■ **Exercise inputs**
# # #

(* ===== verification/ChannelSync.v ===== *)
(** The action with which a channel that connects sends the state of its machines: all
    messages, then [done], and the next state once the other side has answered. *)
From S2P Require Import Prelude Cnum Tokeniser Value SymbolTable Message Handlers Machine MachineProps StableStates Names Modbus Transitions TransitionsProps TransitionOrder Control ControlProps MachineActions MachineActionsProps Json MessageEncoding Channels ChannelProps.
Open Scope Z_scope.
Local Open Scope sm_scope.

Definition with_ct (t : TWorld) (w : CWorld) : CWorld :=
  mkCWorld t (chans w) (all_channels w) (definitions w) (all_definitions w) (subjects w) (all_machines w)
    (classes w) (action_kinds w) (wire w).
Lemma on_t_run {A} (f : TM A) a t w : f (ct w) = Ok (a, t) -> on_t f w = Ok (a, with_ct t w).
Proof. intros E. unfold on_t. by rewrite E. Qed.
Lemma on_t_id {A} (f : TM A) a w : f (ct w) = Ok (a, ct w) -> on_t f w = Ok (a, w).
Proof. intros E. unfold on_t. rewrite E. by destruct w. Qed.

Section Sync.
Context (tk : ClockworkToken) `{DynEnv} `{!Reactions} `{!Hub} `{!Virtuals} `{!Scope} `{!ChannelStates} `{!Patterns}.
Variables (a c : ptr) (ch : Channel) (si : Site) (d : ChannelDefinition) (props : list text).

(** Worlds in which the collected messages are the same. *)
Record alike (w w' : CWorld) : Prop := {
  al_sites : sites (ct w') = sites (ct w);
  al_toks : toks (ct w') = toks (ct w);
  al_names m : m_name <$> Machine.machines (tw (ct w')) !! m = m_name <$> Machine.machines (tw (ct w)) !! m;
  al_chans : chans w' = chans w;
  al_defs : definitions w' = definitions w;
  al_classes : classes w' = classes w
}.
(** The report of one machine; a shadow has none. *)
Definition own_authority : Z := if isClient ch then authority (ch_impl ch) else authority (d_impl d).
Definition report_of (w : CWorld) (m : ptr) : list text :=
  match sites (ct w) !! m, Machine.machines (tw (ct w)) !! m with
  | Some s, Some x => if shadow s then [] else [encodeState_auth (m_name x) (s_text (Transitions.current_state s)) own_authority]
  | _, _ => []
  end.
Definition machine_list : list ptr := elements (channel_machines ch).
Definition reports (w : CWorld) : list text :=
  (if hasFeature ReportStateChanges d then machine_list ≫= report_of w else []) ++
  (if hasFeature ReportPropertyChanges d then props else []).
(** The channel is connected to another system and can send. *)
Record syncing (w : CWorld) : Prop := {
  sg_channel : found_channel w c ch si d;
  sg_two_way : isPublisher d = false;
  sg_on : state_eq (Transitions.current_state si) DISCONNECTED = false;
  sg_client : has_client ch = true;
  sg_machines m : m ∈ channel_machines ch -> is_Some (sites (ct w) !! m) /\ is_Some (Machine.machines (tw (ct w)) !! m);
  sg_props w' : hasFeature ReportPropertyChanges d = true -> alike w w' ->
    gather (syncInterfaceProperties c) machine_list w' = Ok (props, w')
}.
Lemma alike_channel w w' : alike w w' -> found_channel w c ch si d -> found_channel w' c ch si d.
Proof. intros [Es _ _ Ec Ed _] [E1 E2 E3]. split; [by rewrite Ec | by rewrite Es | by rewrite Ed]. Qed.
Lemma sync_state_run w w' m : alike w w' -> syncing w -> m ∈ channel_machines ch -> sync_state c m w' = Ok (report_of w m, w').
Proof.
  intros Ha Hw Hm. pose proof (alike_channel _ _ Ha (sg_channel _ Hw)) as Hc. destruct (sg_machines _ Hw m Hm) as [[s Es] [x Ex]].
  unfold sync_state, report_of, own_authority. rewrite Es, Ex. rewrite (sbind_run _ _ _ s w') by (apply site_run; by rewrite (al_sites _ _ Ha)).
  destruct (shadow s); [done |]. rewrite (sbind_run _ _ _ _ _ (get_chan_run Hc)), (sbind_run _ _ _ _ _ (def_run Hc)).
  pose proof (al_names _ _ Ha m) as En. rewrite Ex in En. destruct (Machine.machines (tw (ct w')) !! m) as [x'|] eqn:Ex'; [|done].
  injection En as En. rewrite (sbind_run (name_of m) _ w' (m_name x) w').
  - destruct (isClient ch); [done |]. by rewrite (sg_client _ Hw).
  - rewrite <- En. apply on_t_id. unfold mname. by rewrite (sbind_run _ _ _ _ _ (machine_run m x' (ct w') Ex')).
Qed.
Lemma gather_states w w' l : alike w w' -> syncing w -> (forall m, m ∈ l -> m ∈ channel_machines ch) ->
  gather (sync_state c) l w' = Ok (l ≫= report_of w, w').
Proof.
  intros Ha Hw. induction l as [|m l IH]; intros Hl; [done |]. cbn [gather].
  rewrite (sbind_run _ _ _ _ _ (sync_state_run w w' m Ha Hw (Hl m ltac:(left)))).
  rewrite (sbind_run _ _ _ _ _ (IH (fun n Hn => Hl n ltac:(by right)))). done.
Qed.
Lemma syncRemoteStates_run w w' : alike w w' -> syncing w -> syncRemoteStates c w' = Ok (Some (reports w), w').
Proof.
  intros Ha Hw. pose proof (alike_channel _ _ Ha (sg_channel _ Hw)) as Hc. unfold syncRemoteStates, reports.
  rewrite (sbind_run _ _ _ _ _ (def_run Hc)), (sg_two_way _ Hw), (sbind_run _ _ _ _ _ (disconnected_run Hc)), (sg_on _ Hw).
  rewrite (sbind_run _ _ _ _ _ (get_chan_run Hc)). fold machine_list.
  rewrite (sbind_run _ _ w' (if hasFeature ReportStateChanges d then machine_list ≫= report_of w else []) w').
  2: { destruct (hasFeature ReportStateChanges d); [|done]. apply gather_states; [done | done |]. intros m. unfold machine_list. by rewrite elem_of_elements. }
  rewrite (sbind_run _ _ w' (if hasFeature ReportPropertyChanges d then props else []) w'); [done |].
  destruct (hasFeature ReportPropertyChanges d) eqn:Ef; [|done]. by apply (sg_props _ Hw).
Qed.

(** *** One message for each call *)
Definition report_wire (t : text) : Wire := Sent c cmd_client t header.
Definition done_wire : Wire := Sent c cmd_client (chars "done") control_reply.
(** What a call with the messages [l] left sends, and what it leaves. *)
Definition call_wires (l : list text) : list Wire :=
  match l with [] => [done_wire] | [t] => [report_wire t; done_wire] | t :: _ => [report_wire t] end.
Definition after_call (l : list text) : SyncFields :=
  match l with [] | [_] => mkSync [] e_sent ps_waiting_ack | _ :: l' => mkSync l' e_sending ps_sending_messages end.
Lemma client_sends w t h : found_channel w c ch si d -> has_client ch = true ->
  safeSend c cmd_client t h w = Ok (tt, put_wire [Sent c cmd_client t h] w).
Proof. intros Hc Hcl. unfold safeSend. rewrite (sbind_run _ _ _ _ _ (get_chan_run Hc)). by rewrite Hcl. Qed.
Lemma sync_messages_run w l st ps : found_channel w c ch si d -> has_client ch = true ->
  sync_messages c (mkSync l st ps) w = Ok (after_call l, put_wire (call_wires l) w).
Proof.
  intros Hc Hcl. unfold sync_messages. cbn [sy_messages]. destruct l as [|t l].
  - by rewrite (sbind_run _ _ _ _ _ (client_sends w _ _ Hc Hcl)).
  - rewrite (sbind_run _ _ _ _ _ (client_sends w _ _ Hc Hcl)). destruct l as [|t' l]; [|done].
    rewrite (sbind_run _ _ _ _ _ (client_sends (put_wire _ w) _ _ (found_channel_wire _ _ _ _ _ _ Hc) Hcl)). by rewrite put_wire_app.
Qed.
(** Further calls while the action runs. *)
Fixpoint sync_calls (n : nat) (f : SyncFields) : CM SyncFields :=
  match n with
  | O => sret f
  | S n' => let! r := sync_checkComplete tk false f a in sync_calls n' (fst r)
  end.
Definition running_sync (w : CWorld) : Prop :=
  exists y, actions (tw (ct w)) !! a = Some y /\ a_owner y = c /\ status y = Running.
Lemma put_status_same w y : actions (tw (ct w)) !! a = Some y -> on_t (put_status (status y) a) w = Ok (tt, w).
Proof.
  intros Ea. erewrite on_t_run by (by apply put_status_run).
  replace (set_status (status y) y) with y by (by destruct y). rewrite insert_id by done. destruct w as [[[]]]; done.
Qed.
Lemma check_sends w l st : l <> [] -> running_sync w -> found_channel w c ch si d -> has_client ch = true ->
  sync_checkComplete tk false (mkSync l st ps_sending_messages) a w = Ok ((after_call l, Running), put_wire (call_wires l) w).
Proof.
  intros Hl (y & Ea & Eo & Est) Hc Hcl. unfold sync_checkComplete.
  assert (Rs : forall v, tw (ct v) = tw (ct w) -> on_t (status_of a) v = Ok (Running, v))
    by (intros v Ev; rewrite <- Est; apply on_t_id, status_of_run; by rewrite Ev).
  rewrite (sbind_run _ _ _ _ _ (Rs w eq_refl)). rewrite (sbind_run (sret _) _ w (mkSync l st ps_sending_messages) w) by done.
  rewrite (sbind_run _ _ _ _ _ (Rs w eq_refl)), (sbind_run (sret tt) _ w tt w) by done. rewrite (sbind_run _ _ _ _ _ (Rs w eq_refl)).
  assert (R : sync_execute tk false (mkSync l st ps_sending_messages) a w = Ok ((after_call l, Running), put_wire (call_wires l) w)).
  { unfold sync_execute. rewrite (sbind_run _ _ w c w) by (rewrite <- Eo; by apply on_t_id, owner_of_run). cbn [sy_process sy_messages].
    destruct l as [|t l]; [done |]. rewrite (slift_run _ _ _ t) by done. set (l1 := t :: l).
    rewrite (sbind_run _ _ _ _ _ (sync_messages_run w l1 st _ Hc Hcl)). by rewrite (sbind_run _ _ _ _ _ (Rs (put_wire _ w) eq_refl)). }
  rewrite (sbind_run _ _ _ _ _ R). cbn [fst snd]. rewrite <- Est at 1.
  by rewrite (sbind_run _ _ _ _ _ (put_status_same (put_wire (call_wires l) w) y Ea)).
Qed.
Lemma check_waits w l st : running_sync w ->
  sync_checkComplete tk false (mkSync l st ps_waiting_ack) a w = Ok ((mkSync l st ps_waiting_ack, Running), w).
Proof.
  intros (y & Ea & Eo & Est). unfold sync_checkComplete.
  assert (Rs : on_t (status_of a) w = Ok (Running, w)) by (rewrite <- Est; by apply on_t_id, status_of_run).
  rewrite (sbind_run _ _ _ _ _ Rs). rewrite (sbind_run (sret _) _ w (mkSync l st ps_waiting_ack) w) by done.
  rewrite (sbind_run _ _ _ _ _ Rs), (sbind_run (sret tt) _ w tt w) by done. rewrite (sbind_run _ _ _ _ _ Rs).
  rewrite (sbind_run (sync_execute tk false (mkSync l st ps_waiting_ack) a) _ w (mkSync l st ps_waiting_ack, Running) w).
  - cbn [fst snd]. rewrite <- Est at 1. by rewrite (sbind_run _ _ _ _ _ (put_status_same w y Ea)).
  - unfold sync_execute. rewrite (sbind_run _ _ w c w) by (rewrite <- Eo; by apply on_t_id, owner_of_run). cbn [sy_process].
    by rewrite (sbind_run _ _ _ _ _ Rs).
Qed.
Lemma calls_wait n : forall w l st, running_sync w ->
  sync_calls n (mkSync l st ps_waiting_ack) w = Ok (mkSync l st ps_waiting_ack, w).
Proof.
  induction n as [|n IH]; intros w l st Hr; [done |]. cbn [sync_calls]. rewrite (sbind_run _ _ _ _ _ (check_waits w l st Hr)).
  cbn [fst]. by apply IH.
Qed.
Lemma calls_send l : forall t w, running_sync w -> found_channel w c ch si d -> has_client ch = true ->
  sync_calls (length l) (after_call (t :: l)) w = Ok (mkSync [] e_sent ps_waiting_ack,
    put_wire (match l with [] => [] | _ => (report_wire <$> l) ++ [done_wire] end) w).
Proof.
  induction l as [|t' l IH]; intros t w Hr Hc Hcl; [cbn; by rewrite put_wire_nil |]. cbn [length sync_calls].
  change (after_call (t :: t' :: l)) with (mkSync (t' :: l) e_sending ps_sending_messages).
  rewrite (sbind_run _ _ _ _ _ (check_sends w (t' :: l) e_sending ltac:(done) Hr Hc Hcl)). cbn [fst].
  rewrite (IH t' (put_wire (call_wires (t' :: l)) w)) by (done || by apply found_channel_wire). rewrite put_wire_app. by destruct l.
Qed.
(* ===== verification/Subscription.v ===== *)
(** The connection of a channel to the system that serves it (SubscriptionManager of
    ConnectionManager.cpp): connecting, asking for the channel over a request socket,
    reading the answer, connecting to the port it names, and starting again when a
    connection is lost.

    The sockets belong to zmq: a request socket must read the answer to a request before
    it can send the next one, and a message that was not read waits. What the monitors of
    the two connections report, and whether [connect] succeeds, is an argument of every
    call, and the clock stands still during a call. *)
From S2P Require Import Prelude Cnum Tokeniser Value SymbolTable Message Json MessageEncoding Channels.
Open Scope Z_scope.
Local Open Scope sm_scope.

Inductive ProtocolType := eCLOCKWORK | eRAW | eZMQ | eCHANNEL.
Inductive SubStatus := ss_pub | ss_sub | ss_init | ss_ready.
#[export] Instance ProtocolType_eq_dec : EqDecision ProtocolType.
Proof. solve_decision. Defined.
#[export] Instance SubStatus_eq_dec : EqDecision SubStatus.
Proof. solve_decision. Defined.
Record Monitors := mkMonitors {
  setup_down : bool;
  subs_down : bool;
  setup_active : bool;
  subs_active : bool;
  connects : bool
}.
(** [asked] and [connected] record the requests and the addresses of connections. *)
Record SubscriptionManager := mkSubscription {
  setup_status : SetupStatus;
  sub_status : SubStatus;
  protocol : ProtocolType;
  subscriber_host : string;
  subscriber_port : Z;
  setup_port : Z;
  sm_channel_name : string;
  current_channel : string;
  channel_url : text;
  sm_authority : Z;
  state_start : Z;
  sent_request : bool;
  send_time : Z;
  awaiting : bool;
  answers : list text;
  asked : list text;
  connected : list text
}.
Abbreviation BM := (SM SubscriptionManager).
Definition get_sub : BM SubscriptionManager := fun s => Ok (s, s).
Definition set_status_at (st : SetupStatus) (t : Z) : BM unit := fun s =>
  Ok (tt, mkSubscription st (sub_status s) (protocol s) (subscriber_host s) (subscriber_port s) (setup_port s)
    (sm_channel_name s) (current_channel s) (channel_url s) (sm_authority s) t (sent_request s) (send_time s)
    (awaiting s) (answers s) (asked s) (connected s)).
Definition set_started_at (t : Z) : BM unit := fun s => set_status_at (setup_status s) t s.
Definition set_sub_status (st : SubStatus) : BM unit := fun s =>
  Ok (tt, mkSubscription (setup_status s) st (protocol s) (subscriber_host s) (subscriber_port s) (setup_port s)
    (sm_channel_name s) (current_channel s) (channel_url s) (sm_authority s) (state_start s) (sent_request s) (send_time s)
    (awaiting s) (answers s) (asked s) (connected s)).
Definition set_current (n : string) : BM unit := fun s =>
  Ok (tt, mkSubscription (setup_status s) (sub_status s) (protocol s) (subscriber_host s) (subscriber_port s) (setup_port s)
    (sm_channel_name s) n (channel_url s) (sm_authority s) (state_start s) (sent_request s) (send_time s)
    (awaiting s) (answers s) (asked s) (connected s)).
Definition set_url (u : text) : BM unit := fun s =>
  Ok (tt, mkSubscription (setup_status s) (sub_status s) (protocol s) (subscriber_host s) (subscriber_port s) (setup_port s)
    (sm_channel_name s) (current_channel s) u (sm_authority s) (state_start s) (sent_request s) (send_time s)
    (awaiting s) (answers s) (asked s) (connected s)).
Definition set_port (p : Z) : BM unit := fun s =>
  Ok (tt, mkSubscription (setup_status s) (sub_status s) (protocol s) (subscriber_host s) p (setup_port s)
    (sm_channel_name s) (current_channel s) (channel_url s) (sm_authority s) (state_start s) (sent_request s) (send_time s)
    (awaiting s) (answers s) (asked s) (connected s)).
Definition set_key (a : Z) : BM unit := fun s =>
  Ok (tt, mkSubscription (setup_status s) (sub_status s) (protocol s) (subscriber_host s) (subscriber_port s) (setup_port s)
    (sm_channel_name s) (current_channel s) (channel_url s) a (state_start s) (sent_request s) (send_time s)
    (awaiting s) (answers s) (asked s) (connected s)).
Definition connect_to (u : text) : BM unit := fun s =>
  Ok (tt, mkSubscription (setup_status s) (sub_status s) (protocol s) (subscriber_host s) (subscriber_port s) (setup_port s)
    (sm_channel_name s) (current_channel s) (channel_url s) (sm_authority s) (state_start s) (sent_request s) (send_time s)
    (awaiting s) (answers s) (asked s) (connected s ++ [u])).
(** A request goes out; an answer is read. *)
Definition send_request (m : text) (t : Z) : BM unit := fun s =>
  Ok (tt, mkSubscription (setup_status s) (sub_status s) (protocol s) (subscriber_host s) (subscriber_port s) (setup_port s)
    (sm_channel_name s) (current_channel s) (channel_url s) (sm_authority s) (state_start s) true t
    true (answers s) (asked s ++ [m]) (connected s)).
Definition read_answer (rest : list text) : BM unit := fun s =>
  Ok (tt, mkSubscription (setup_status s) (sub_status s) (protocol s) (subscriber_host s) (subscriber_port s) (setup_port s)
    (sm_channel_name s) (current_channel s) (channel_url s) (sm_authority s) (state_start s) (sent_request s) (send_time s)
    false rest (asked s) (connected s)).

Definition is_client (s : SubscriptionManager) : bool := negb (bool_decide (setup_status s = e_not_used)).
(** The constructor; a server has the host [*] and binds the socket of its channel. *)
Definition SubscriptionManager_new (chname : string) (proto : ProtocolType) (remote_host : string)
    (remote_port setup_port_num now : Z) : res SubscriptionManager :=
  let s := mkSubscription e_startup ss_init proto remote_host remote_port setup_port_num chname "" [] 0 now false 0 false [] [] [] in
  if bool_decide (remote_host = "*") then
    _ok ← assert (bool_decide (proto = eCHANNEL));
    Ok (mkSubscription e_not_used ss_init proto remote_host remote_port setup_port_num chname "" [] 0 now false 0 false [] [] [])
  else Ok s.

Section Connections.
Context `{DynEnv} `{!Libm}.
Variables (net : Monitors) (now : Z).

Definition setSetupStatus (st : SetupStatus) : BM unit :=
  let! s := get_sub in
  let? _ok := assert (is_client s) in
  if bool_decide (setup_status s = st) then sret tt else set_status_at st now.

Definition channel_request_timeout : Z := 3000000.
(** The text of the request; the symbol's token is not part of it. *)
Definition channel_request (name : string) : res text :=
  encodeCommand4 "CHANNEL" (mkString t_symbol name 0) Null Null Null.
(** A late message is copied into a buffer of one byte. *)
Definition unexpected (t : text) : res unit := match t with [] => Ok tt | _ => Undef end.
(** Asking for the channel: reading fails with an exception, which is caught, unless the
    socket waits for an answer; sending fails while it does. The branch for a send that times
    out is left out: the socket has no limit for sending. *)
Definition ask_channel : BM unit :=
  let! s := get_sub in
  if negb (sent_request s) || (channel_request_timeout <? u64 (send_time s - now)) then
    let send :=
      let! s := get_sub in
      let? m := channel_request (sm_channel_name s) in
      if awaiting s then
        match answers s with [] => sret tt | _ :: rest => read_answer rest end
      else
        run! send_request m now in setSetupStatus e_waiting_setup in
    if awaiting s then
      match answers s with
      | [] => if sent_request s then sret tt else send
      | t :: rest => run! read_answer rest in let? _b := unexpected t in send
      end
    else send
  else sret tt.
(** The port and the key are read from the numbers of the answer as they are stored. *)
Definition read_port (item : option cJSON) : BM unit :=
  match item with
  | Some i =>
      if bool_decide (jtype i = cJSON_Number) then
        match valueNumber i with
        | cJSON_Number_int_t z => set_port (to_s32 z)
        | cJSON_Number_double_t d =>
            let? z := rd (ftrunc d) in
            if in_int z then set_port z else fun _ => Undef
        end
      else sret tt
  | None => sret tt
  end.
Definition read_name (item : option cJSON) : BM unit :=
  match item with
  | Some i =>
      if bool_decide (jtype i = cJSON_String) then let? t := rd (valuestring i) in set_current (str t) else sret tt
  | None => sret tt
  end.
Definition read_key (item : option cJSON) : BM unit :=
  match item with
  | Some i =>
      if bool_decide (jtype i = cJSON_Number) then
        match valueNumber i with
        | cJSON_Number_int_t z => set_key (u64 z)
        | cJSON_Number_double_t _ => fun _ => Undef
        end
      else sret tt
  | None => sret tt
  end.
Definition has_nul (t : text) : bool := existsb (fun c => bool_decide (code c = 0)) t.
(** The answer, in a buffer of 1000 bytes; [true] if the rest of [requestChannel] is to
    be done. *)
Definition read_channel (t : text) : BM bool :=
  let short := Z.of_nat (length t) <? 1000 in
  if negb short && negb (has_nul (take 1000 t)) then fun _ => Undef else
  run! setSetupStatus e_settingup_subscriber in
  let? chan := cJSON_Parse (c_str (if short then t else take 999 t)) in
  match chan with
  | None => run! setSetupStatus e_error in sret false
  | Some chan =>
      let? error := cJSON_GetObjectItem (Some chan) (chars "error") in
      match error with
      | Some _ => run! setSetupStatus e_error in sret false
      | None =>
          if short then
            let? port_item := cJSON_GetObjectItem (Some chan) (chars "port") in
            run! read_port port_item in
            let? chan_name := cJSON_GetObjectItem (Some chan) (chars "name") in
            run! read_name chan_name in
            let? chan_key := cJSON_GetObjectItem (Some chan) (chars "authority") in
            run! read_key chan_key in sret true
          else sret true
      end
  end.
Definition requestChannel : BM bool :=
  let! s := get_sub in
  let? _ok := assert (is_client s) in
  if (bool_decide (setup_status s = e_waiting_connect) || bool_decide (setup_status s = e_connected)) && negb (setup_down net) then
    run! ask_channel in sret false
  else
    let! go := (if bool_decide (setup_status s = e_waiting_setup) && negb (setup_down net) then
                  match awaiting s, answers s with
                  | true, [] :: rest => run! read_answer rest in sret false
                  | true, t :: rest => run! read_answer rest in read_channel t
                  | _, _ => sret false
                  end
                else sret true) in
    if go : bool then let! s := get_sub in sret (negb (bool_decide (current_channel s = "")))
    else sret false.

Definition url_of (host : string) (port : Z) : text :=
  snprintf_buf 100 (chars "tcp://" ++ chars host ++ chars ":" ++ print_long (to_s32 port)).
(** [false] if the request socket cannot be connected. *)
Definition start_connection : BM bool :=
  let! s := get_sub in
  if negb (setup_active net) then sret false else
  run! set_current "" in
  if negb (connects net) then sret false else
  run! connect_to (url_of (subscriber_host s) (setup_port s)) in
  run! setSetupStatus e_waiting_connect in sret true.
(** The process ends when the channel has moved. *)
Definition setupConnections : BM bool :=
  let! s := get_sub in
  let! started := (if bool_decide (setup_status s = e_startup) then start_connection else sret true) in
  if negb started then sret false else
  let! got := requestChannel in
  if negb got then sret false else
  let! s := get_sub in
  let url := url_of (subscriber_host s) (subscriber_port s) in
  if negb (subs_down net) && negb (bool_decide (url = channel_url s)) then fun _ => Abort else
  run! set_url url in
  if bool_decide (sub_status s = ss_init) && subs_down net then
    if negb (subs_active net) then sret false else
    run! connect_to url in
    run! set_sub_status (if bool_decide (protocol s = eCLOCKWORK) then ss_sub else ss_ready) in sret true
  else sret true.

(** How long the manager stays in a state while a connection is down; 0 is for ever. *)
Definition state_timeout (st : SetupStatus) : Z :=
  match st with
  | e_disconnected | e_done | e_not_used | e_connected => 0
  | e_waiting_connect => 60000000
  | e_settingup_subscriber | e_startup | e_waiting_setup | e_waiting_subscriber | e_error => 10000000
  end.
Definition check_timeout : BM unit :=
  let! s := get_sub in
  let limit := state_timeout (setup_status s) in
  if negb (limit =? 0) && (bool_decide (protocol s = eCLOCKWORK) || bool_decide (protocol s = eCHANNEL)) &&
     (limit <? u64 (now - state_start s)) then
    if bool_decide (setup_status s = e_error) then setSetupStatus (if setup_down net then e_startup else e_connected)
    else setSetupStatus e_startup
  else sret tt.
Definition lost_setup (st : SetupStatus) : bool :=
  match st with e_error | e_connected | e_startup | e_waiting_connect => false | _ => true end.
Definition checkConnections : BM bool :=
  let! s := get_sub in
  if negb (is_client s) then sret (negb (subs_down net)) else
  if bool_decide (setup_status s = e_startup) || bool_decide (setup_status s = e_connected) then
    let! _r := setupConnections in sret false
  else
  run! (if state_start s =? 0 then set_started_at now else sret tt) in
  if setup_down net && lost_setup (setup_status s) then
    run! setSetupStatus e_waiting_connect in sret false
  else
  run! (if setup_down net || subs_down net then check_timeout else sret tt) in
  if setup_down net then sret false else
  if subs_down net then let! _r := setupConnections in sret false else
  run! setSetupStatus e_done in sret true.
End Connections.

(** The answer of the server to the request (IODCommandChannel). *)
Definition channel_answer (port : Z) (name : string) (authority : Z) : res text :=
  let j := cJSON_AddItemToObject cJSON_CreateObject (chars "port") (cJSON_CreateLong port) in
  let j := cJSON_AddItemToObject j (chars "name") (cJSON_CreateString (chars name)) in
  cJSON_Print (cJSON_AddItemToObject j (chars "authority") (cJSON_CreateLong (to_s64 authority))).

# # #

■ **Work request**
Pick out the lines above that hold the string "unexpected" and show them.

■ **Written response**
Definition unexpected (t : text) : res unit := match t with [] => Ok tt | _ => Undef end.
      | t :: rest => run! read_answer rest in let? _b := unexpected t in send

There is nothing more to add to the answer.